Data extracted from a collection:
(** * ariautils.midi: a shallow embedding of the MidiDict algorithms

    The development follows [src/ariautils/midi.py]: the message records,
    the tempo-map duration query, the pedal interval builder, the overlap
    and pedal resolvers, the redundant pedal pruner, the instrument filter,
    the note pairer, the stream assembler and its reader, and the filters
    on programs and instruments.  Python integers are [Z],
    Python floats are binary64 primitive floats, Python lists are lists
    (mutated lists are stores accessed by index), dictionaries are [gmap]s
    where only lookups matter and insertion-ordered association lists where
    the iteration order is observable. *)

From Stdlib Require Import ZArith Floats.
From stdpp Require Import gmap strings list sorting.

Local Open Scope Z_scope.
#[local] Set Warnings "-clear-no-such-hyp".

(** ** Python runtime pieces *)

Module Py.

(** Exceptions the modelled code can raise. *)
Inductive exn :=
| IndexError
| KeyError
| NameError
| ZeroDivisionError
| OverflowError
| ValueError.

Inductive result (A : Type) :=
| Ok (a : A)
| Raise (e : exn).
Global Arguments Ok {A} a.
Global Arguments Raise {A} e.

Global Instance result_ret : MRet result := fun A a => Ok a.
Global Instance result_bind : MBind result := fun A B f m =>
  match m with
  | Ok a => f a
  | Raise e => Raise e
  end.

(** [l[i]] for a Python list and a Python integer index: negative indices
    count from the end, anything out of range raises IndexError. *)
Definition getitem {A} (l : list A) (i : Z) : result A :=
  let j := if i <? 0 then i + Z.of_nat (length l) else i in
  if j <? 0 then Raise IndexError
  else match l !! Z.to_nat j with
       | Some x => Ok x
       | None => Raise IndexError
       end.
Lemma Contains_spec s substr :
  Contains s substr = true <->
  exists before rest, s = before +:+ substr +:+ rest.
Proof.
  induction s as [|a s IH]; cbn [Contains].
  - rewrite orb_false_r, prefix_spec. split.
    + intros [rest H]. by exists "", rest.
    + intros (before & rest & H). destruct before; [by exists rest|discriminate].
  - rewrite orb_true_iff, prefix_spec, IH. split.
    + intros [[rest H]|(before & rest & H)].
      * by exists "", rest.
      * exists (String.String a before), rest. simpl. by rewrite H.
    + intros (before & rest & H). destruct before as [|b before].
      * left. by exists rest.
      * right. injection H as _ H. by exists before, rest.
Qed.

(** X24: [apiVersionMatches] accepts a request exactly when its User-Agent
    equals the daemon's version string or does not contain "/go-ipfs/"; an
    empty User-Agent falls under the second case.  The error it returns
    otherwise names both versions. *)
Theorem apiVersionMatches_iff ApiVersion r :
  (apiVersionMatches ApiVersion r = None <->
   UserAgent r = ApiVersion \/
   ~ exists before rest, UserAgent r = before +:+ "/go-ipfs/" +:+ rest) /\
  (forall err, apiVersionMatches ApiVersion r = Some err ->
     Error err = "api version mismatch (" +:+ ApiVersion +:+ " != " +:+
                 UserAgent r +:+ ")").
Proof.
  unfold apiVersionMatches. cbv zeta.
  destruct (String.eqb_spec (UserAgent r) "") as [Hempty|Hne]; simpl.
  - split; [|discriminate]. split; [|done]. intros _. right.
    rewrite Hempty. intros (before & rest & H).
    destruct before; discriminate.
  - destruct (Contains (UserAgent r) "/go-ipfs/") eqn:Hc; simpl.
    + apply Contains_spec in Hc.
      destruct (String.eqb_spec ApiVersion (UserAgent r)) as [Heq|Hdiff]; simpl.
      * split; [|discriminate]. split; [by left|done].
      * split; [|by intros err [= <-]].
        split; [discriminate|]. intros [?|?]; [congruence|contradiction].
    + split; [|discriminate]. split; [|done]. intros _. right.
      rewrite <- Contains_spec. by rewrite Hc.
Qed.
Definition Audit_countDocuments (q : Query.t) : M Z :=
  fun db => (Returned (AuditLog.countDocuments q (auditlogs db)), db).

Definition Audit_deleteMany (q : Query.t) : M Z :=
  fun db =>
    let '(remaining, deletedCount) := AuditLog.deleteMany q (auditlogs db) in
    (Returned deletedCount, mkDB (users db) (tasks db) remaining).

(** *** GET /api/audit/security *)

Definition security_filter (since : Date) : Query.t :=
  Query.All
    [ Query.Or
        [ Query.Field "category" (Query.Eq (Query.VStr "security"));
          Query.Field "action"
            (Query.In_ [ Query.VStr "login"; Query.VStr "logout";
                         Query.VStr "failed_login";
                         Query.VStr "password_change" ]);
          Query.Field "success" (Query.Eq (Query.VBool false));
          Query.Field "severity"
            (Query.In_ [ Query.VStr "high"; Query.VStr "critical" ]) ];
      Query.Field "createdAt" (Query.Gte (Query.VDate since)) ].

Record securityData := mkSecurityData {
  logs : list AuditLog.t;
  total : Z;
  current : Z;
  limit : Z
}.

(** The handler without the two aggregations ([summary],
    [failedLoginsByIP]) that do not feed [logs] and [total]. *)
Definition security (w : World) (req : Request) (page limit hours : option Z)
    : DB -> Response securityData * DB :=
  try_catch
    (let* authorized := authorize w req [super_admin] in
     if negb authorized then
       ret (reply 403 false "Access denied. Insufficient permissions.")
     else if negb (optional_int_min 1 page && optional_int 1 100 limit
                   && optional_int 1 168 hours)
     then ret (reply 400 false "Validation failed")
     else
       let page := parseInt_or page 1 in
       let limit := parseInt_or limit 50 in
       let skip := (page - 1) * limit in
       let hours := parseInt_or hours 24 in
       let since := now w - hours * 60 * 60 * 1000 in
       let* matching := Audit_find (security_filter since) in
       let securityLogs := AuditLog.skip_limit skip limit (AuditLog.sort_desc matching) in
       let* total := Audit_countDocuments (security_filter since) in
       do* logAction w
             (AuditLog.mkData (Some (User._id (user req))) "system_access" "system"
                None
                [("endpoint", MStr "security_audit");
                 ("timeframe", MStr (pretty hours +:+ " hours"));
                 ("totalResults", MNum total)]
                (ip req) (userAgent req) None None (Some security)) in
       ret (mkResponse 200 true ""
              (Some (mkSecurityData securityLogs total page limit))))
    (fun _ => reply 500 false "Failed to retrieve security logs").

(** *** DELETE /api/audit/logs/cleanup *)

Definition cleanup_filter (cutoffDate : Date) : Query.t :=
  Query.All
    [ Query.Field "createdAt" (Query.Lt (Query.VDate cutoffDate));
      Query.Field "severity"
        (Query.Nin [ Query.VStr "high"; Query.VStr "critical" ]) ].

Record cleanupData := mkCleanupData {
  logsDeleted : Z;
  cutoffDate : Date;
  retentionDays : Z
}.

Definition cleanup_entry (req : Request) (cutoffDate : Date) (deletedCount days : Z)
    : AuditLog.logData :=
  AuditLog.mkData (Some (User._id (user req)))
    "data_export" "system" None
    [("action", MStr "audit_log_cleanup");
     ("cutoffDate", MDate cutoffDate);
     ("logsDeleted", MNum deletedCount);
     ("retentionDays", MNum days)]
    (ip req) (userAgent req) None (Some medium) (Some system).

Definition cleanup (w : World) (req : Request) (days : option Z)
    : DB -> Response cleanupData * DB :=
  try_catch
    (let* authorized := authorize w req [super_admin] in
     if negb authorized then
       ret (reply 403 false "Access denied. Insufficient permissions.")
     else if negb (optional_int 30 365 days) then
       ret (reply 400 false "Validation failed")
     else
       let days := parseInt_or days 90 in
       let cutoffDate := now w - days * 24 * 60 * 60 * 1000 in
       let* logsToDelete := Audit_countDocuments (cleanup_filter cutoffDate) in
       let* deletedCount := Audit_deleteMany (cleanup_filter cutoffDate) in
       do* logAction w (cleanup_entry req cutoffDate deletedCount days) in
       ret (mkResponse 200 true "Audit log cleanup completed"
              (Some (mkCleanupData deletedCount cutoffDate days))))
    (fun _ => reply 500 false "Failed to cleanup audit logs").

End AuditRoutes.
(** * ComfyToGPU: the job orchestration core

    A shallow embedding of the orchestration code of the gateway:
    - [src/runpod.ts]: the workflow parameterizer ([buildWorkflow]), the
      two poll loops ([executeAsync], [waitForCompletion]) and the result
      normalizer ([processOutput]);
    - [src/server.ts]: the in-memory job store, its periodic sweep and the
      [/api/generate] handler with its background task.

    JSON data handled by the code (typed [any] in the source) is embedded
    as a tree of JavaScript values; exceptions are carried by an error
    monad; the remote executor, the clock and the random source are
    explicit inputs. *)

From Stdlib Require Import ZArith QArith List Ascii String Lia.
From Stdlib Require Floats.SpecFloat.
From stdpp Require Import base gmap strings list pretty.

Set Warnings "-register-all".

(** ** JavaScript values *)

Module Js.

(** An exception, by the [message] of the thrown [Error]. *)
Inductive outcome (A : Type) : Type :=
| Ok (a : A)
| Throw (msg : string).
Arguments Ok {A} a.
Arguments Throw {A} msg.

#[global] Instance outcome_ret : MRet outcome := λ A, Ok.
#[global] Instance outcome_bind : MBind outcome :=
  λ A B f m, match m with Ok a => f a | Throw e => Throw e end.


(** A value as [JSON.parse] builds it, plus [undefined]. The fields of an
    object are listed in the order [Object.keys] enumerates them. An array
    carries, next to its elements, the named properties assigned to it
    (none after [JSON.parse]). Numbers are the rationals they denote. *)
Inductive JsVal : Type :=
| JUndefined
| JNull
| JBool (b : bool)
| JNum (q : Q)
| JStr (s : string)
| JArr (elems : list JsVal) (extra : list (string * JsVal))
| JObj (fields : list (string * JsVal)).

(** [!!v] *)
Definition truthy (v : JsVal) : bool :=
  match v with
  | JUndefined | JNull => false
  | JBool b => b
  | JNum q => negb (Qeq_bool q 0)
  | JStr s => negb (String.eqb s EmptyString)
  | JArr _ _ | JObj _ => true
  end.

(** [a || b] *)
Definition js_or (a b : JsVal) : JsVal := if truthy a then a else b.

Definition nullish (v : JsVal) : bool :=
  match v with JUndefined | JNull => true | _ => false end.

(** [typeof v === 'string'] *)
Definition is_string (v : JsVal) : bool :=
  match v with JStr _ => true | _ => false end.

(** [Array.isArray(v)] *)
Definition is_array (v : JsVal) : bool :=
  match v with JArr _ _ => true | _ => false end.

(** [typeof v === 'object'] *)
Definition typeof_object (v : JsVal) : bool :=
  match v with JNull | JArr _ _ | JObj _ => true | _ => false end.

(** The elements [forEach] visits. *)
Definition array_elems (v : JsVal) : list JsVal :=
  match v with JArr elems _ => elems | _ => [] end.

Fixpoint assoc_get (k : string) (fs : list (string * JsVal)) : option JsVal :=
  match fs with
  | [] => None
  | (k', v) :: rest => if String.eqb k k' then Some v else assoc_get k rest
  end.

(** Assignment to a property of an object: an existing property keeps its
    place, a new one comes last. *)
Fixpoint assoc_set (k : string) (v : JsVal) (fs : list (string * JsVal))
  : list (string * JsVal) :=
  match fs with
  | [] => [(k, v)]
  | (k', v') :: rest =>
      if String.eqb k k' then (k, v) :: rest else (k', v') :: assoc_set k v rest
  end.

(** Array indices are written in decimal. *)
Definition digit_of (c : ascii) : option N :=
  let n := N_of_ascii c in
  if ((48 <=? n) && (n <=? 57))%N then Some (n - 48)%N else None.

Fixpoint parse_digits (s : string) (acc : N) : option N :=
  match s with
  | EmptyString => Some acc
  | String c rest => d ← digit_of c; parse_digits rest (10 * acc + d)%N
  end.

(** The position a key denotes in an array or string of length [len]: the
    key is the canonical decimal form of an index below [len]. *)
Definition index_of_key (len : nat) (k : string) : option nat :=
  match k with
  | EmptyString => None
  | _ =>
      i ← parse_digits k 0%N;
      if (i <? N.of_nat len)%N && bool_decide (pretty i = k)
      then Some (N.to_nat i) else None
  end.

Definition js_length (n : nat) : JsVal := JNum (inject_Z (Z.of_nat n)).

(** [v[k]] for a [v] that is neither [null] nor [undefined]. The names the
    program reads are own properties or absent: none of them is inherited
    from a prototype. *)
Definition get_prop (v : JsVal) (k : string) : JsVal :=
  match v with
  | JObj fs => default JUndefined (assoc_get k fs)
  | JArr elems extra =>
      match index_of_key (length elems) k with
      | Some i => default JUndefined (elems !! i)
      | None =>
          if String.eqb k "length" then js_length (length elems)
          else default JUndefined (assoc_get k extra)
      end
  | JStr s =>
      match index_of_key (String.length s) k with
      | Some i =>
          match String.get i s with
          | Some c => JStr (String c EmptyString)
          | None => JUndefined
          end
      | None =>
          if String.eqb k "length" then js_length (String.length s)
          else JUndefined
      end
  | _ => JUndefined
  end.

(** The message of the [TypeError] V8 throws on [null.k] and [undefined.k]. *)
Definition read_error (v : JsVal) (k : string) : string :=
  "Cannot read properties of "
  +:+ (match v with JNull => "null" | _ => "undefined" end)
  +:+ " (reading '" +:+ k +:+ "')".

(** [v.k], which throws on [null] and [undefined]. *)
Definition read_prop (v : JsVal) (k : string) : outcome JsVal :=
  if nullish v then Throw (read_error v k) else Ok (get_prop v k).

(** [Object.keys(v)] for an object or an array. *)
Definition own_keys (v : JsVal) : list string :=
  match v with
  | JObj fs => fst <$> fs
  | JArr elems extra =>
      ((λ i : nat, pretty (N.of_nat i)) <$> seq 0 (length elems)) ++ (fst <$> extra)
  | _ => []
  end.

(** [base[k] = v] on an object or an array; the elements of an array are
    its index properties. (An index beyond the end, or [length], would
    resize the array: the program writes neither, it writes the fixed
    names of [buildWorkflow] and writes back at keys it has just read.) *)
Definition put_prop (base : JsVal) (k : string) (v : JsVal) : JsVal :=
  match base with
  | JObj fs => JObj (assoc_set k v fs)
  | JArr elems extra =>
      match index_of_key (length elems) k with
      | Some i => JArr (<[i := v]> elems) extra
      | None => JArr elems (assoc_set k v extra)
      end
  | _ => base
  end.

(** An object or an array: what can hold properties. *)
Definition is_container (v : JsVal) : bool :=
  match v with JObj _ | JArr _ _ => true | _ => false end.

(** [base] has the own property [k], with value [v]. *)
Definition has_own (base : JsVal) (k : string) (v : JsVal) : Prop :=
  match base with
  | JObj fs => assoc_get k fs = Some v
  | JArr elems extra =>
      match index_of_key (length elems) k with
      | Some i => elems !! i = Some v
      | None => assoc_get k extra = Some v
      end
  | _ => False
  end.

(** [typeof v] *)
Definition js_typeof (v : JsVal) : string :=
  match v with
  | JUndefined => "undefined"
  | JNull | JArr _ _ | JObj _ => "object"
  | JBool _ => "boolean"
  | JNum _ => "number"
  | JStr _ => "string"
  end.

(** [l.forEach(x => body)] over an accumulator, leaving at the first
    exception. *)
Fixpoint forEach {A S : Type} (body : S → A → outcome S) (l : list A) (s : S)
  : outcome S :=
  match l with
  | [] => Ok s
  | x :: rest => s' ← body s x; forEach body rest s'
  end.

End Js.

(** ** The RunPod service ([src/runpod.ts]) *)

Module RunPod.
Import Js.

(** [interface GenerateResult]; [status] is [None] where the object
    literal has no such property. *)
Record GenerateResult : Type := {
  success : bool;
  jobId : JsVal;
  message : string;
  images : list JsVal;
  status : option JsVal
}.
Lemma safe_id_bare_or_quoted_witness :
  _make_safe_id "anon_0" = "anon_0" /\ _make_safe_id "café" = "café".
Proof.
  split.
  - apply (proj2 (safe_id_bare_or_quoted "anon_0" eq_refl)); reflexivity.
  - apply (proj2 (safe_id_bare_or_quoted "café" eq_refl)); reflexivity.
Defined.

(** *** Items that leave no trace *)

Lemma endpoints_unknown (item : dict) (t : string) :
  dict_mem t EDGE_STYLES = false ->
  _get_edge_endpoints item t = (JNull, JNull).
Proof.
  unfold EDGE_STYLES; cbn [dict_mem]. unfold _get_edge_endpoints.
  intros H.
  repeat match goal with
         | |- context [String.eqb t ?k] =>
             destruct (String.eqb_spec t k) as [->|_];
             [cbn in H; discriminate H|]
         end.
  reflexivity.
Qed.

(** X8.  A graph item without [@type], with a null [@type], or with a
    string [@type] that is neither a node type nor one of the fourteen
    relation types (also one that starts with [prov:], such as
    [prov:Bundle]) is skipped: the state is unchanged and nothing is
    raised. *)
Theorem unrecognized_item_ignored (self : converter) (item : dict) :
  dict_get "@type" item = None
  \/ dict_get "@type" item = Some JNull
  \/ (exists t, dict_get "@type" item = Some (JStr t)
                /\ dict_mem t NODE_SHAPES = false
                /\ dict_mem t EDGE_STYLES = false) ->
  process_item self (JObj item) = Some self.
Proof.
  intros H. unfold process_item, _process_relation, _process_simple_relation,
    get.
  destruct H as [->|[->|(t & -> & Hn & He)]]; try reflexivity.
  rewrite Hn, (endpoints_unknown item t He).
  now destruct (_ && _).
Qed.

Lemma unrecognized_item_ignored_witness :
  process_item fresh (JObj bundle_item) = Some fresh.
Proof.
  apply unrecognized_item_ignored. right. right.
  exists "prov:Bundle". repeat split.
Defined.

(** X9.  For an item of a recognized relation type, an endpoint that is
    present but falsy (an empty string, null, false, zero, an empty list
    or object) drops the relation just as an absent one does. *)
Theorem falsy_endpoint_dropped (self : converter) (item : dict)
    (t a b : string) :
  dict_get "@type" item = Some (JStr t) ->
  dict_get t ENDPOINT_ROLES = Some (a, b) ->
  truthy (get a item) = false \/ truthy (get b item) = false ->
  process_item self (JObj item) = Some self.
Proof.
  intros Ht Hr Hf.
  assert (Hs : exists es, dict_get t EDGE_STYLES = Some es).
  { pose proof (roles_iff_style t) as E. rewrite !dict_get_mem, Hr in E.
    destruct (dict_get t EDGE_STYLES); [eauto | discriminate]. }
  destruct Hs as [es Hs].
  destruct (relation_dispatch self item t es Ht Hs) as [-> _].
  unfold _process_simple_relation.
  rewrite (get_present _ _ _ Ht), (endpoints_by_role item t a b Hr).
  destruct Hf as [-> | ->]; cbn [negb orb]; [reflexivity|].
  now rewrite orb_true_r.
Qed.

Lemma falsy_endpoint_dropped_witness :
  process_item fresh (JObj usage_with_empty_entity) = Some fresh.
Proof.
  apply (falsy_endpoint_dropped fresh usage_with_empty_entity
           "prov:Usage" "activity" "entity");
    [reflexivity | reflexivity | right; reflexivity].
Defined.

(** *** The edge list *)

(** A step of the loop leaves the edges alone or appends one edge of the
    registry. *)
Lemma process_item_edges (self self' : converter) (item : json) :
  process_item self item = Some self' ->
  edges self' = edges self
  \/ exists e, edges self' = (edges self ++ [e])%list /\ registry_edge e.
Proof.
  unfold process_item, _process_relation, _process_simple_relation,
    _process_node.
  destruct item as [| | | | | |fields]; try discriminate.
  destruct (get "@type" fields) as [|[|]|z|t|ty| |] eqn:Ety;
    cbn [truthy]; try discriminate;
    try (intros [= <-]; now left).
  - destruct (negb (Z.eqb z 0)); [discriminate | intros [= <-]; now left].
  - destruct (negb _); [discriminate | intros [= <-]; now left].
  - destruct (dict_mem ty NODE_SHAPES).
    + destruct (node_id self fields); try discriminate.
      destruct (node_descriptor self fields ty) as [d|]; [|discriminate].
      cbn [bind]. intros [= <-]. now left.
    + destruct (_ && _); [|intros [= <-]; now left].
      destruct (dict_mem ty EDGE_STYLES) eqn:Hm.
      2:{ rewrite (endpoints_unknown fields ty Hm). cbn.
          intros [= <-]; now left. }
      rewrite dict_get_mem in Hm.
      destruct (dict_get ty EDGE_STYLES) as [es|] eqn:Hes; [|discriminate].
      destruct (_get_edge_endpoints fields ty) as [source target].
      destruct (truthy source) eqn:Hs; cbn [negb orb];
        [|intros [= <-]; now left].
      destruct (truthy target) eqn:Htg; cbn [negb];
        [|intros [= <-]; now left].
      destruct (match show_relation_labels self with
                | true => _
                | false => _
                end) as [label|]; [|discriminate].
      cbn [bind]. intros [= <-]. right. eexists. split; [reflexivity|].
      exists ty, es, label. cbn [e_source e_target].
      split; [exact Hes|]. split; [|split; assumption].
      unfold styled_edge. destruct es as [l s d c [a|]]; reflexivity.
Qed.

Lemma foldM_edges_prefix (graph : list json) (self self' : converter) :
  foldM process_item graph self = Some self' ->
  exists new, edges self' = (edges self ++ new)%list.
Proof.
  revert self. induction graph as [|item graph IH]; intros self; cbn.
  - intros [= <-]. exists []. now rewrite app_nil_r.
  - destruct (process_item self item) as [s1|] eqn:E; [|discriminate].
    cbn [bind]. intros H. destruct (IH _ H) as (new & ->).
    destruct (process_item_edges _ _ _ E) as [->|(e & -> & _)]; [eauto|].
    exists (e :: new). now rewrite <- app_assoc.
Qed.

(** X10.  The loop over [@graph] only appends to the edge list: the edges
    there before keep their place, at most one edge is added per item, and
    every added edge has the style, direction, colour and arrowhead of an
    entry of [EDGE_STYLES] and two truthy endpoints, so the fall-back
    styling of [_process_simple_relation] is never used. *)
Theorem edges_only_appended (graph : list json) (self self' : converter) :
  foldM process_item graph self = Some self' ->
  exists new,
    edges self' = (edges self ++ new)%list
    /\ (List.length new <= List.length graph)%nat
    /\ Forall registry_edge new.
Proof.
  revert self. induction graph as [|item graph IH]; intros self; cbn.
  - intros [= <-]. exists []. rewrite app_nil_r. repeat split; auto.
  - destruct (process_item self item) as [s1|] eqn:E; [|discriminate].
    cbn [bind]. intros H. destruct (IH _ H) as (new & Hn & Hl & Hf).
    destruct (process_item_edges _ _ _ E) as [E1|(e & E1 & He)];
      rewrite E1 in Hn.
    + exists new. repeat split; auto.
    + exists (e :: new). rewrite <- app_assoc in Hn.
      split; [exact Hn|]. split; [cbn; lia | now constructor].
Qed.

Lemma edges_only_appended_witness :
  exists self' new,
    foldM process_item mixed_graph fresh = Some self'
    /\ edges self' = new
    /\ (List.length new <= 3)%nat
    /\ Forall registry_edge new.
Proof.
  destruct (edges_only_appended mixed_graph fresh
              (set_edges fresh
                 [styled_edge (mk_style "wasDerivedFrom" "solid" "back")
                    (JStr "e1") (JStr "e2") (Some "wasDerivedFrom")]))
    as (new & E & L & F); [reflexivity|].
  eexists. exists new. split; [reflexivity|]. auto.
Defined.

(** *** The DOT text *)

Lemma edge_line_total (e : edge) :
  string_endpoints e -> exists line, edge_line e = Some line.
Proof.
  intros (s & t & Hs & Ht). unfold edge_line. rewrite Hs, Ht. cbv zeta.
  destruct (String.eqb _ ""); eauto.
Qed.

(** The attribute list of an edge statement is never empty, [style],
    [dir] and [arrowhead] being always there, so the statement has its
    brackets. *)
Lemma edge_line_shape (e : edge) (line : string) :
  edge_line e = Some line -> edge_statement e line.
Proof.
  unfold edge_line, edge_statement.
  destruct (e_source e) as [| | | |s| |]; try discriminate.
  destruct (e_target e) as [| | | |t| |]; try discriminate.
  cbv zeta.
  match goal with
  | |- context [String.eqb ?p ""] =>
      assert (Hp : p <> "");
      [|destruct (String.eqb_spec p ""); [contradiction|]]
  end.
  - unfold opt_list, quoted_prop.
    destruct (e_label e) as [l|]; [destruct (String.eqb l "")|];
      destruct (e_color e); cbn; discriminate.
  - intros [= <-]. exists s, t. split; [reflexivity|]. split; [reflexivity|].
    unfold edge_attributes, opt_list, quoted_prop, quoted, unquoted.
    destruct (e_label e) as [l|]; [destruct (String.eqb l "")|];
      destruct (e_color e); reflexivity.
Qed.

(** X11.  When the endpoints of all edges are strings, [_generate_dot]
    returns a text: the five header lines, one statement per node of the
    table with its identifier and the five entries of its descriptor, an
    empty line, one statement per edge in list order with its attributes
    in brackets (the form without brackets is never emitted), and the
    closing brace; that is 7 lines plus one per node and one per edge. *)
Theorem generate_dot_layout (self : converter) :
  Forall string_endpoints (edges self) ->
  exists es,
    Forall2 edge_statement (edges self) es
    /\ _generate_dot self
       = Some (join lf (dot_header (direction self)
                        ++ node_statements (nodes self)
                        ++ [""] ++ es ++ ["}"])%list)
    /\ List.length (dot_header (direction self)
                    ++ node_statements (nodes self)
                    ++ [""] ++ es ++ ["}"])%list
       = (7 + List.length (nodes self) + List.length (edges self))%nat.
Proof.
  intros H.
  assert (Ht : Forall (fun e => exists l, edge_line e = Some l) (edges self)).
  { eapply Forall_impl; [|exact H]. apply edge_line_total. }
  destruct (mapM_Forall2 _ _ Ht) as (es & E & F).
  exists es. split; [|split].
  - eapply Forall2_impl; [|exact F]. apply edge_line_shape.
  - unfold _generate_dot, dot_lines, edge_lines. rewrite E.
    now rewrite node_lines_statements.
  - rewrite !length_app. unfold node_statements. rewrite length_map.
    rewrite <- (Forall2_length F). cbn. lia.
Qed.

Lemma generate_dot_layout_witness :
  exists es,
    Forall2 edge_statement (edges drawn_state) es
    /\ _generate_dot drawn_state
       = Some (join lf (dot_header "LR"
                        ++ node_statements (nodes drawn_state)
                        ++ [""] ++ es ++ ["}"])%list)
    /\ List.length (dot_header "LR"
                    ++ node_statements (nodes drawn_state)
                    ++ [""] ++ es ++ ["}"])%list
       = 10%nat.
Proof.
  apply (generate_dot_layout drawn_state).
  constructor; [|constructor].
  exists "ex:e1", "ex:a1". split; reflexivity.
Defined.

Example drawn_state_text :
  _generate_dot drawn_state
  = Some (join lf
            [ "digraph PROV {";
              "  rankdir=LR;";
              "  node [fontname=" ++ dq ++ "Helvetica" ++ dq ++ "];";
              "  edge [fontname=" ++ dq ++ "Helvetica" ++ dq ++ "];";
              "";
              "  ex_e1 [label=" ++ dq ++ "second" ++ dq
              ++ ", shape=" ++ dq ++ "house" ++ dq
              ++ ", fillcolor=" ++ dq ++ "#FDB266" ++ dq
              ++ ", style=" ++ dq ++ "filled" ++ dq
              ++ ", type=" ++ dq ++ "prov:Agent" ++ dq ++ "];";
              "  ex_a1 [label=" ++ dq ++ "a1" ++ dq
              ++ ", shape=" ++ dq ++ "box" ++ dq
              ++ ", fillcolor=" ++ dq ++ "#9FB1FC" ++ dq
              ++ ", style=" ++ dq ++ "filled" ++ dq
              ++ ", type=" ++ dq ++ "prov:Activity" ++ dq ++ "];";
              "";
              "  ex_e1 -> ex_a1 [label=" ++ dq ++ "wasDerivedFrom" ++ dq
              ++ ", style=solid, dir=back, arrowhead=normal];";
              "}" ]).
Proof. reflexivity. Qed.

EXERCISE BRIEF:
When you reach the line with "rewrite Hn, (endpoints_unknown item t He)." in the records above, start writing out lines exactly, and stop once the line with "assert (Hs : exists" has been written; include nothing else.

FINAL ANSWER:
  rewrite Hn, (endpoints_unknown item t He).
  now destruct (_ && _).
Qed.

Lemma unrecognized_item_ignored_witness :
  process_item fresh (JObj bundle_item) = Some fresh.
Proof.
  apply unrecognized_item_ignored. right. right.
  exists "prov:Bundle". repeat split.
Defined.

(** X9.  For an item of a recognized relation type, an endpoint that is
    present but falsy (an empty string, null, false, zero, an empty list
    or object) drops the relation just as an absent one does. *)
Theorem falsy_endpoint_dropped (self : converter) (item : dict)
    (t a b : string) :
  dict_get "@type" item = Some (JStr t) ->
  dict_get t ENDPOINT_ROLES = Some (a, b) ->
  truthy (get a item) = false \/ truthy (get b item) = false ->
  process_item self (JObj item) = Some self.
Proof.
  intros Ht Hr Hf.
  assert (Hs : exists es, dict_get t EDGE_STYLES = Some es).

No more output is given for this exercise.